Комиссар отряда и начальник штаба пошли пересчитывать партизан.
– Сколько? – спросил Сивоус.
– Всего сто тринадцать вместе с нами, – глухим голосом подтвердил Колодяжный и вздохнул. – Менее одной трети первоначального состава.
Первый бой – и нет больше половины отряда….
Потеряна хорошо оборудованная и оснащенная партизанская база, обустроенные землянки, склады с оружием и боеприпасами, а, главное, склады с продовольствием. Он с болезненной грустью вспоминал, как осенью завозили в Кизилташ мешки с мукой и сахаром, гречкой и пшеном, горохом, ящики с мясной тушенкой, копченой колбасой, железные бочки с подсолнечным маслом, галеты, макароны, соль, дубовые бочки вина и спирта… Ящики папирос, спичек и мешки табака. Чего только там не было! Более ста тонн! Сто тонн отборных первосортных с длительным сроком хранения продуктов! Навоевались, ничего не скажешь…
– Куда поведем людей, Иван Степаныч? – задал вопрос комиссар, понимая горькие мысли командира.
– Сам знаешь куда, на запасную, – хмуро ответил командир.
На создании запасной базы настоял комиссар. Командир ворчал, мол, в Гражданскую никаких запасных баз не было, партизанам народ помогал, так и победили. Два дня они колесили по округе, верхом на лошадях и пешком, по горным чащобам, пока не остановили свой выбор на этом пологом склоне безымянной горы, заросшей густым лесом. Гора на карте обозначалась как «высота 956».
На этом пологом склоне под горой, поросшей смешанным лесом, и начали разбивать феодосийцы свой новый партизанский лагерь. До наступления холодов, порой под дождем, успели вырыть новые землянки, оборудовать узлы обороны.

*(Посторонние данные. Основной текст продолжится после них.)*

(* ===== verification/ArchiveQueue.v ===== *)
(** * Queued archive imports: [source/archive_import_queue.go]

    Discovery walks the roots of an archive and publishes one job per message,
    remembering in the run's state file how far it got; the run then receives the
    jobs, ingests their messages and settles them.  The queue, ingestion of one
    message, the mail parser and the context are any with the stated behaviour.
    Loops that wait (for queue capacity, for jobs) run for a given number of
    rounds; a run that is still waiting then has no result. *)

From Stdlib Require Import Sorting.Sorted.
From stdpp Require Import options.
From S2P Require Import Prelude GoLib GoText Contracts Meta Jobs Mbox GoPath ArchiveFiles ArchiveState.

Local Open Scope Z_scope.

(** ** Data *)

Record SourceImportJob := MkImportJob {
  ijCreatedAt : Time; ijDeadline : Time; ijRunID : string; ijSourceName : string; ijRoot : string; ijPath : string;
  ijRelativePath : string; ijFormat : string; ijRequestedBy : string; ijPriorityClass : string; ijTraceID : string;
  ijFailure : string; ijIdempotencyKey : string; ijJobID : string;
  ijSchemaVersion : Z; ijOffset : Z; ijLimit : Z; ijAttempt : Z; ijPriority : Z; ijDryRun : bool; ijLowNoise : bool }.

Record SourceImportQueueStatus := MkQueueStatus {
  qsSchemaVersion : Z; qsPending : Z; qsRetry : Z; qsFailed : Z; qsDeadLetter : Z }.

Record ArchiveImportRequest := MkImportRequest {
  aqSourceName : string; aqFormat : string; aqRoots : list string; aqRunID : string; aqStateDir : string; aqDryRun : bool;
  aqLowNoise : bool; aqResume : bool; aqQueueHighWater : Z }.

Record ArchiveImportReport := MkReport {
  arSourceName : string; arRunID : string; arScanned : Z; arParsed : Z; arEnqueued : Z; arProcessed : Z; arImported : Z;
  arExactDuplicates : Z; arMessageIDDuplicates : Z; arGeneratedMessageIDs : Z; arLowNoiseSkipped : Z; arTrivialSkipped : Z;
  arMinorVersions : Z; arMajorVersions : Z; arPromoted : Z; arCollisions : Z; arParseFailures : Z; arSkipped : Z;
  arSkippedMessageIDs : list string; arFailures : list GoError; arFatalFailures : list GoError }.

(** A received job; receipts are told apart by their tags. *)
Record ArchiveImportJobReceipt := MkReceipt { rcJob : SourceImportJob; rcTag : Z }.

Definition errSourceImportDeadLettered : GoError := ErrVar "errSourceImportDeadLettered".
Definition errSourceImportOtherRunJob : GoError := ErrVar "errSourceImportOtherRunJob".
Definition ErrArchiveMessageRejected : GoError := ErrVar "ErrArchiveMessageRejected".

Definition defaultArchiveImportQueueHighWater : Z := 10000.
Definition sourceImportFailureProcessLimit : Z := 100.
Definition MailArchiveSourceKind : string := "mail_archive".

(** ** Changes of the report and the state *)

Definition setCounts (scanned parsed enqueued processed skipped parseFailures : Z) (r : ArchiveImportReport) : ArchiveImportReport :=
  MkReport (arSourceName r) (arRunID r) scanned parsed enqueued processed (arImported r) (arExactDuplicates r)
    (arMessageIDDuplicates r) (arGeneratedMessageIDs r) (arLowNoiseSkipped r) (arTrivialSkipped r) (arMinorVersions r)
    (arMajorVersions r) (arPromoted r) (arCollisions r) parseFailures skipped (arSkippedMessageIDs r) (arFailures r)
    (arFatalFailures r).

Definition addScanned (r : ArchiveImportReport) : ArchiveImportReport :=
  setCounts (arScanned r + 1) (arParsed r) (arEnqueued r) (arProcessed r) (arSkipped r) (arParseFailures r) r.
Definition addParsed (r : ArchiveImportReport) : ArchiveImportReport :=
  setCounts (arScanned r) (arParsed r + 1) (arEnqueued r) (arProcessed r) (arSkipped r) (arParseFailures r) r.
Definition addEnqueued (r : ArchiveImportReport) : ArchiveImportReport :=
  setCounts (arScanned r) (arParsed r) (arEnqueued r + 1) (arProcessed r) (arSkipped r) (arParseFailures r) r.
Definition addProcessed (r : ArchiveImportReport) : ArchiveImportReport :=
  setCounts (arScanned r) (arParsed r) (arEnqueued r) (arProcessed r + 1) (arSkipped r) (arParseFailures r) r.
Definition addSkipped (r : ArchiveImportReport) : ArchiveImportReport :=
  setCounts (arScanned r) (arParsed r) (arEnqueued r) (arProcessed r) (arSkipped r + 1) (arParseFailures r) r.
Definition addParseFailure (r : ArchiveImportReport) : ArchiveImportReport :=
  setCounts (arScanned r) (arParsed r) (arEnqueued r) (arProcessed r) (arSkipped r) (arParseFailures r + 1) r.

Definition setFailures (failures fatal : list GoError) (r : ArchiveImportReport) : ArchiveImportReport :=
  MkReport (arSourceName r) (arRunID r) (arScanned r) (arParsed r) (arEnqueued r) (arProcessed r) (arImported r)
    (arExactDuplicates r) (arMessageIDDuplicates r) (arGeneratedMessageIDs r) (arLowNoiseSkipped r) (arTrivialSkipped r)
    (arMinorVersions r) (arMajorVersions r) (arPromoted r) (arCollisions r) (arParseFailures r) (arSkipped r)
    (arSkippedMessageIDs r) failures fatal.
(* ===== verification/SourceService.v ===== *)
(** * The source service: [source/interfaces.go]

    [Ingest] takes an object from a source to FILESTORE once, under a claim;
    [RunBackfill] pulls pages from an adapter, ingests them and keeps the cursor
    the next run resumes from.  FILESTORE is any [FilestoreClient] (the service
    talks to it over gRPC); the clock, the scheduler's answers and how far a
    cancelled page was fed are up to the world.  Workers of a page run one after
    another. *)

From stdpp Require Import options.
From S2P Require Import Prelude Lru GoLib Contracts Chunker Manifest Meta ChunkStore ObjectStore Jobs.

Local Open Scope Z_scope.

Module Source.
Import Lru.

(** ** Structs *)

(** [rpc.PutRequest], [rpc.CompoundPutRequest]: the store's with a priority class. *)
Record RpcPut := MkRpcPut { rpPut : PutRequest; rpPriorityClass : string }.
Record RpcCompoundPut := MkRpcCompoundPut { rcPut : CompoundPutRequest; rcPriorityClass : string }.

Record IngestObject := MkIngest {
  ioObservedAt : Time; ioReader : option Reader; ioCompound : option RpcCompoundPut; ioMediaType : string;
  ioSourceKind : string; ioSourceName : string; ioExternalID : string; ioExternalVer : string;
  ioSourceHint : string; ioPriorityClass : string; ioContentRoles : list string; ioFacets : list Facet;
  ioProvenance : list Provenance; ioRelationships : list Relationship }.

Record SourceCursor := MkCursor {
  scUpdatedAt : Time; scCursor : anyMap; scSourceKind : string; scSourceName : string; scSchemaVersion : Z }.

Record SourceCursorRef := MkCursorRef { srSourceKind : string; srSourceName : string }.

Record BackfillRequest := MkBackfill {
  bqCursor : anyMap; bqPriorityClass : string; bqCursorKey : string; bqPageSize : Z; bqMaxPages : Z; bqResume : bool }.

Record BackfillReport := MkBackfillReport {
  brFinalCursor : SourceCursor; brFailedMessageIDs : list string; brProcessed : Z; brCreated : Z; brSkipped : Z;
  brFailed : Z; brPages : Z; brCompleted : bool }.

Definition noCursor : SourceCursor := MkCursor zeroTime ∅ "" "" 0.
Definition noReport : BackfillReport := MkBackfillReport noCursor [] 0 0 0 0 0 false.

(** ** The interfaces the service talks to *)

Class FilestoreClient (W : Type) := {
  fcLookupSourceObject : SourceObjectRef -> SM W (option ObjectDigest);
  fcTryAcquireSourceIngest : SourceObjectRef -> SM W (option SourceIngestClaim);
  fcReleaseSourceIngest : SourceIngestClaim -> SM W unit;
  fcPut : RpcPut -> SM W ObjectDigest;
  fcPutCompound : RpcCompoundPut -> SM W ObjectDigest;
  fcReadManifest : ObjectDigest -> SM W Manifest;
  fcWriteSourceCursor : SourceCursor -> SM W unit;
  fcReadSourceCursor : SourceCursorRef -> SM W (option SourceCursor) }.

Class SourceEnv (W : Type) := {
  seNow : SM W Time;
  seFormatTime : Time -> string;                    (* Format(time.RFC3339Nano) *)
  seNotify : ObjectDigest -> SM W unit;             (* notifier.NotifyObjectsChanged *)
  sePressured : SM W bool;
  seWait : SM W unit;                               (* the poll timer, or ctx.Err() *)
  seDone : W -> bool;                               (* ctx.Done() is closed *)
  seFeed : SM W bool }.                             (* the producer's select took the object *)

(** What the service has done, in order. *)
Inductive event :=
  | EAcquired (claim : SourceIngestClaim)
  | EReleasing (claim : SourceIngestClaim)
  | EWrote (stored : option ObjectDigest)       (* what the write returned *)
  | ENotified (digest : ObjectDigest)
  | EPulled (cursor : anyMap) (objects : list IngestObject)
  | EIngested (object : IngestObject)
  | ECursor (cursor : SourceCursor).

Record Service (W : Type) := MkService {
  svWorld : W; svHasNotifier : bool; svHasPressure : bool;
  svLookup : LRU string ObjectDigest; svTrace : list event }.
Arguments MkService {W} _ _ _ _ _.
Arguments svWorld {W} _.
Arguments svHasNotifier {W} _.
Arguments svHasPressure {W} _.
Arguments svLookup {W} _.
Arguments svTrace {W} _.

Definition sourceLookupCacheSize : Z := 200000.

Record Adapter (W : Type) := MkAdapter {
  adKind : string; adName : string; adCapabilities : list string;
  adPull : anyMap -> Z -> SM (Service W) (list IngestObject * SourceCursor * option GoError) }.
Arguments MkAdapter {W} _ _ _ _.
Arguments adKind {W} _.
Arguments adName {W} _.
Arguments adCapabilities {W} _.
Arguments adPull {W} _ _ _.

Лес для перекрытия землянок рубили в стороне от лагеря и бревна перетаскивали где волоком, где несли на руках. Печи складывали не из кирпичей, а из камней, обмазывая глиной с песком. Нары и топчаны сооружали из жердей. Они получились ребристые, на них долго не полежишь, не поваляешься.
– Как новогодний морозец?
Из штабной землянки вышел Сивоус. Лицо усталое от недосыпания и забот. Но вид бодрый. Меховая шапка набекрень, полушубок нараспашку, в расстегнутый ворот гимнастерки видна полосатая матросская тельняшка.
– Ядреный, – ответил Петрович.
Из леса выскочил заяц и, не замечая людей, деловито поскакал в сторону штабной землянки. Косой не подозревал, что в этом лесу поселились люди. Сивоус улыбнулся, увидев зайца. И командир, заложив палицы в рот, залихватски свистнул. Заяц от испуга высоко подпрыгнул и опрометью, крупными скачками, кинулся в лес.
– Шустрый косой! – усмехнулся Громов.
– О чем разговор? – поинтересовался Сивоус.
– О самолетах. Немец зачастил летать в одну сторону, вроде на Феодосию иль Керчь, – сказал Степан Громов. – К чему бы это?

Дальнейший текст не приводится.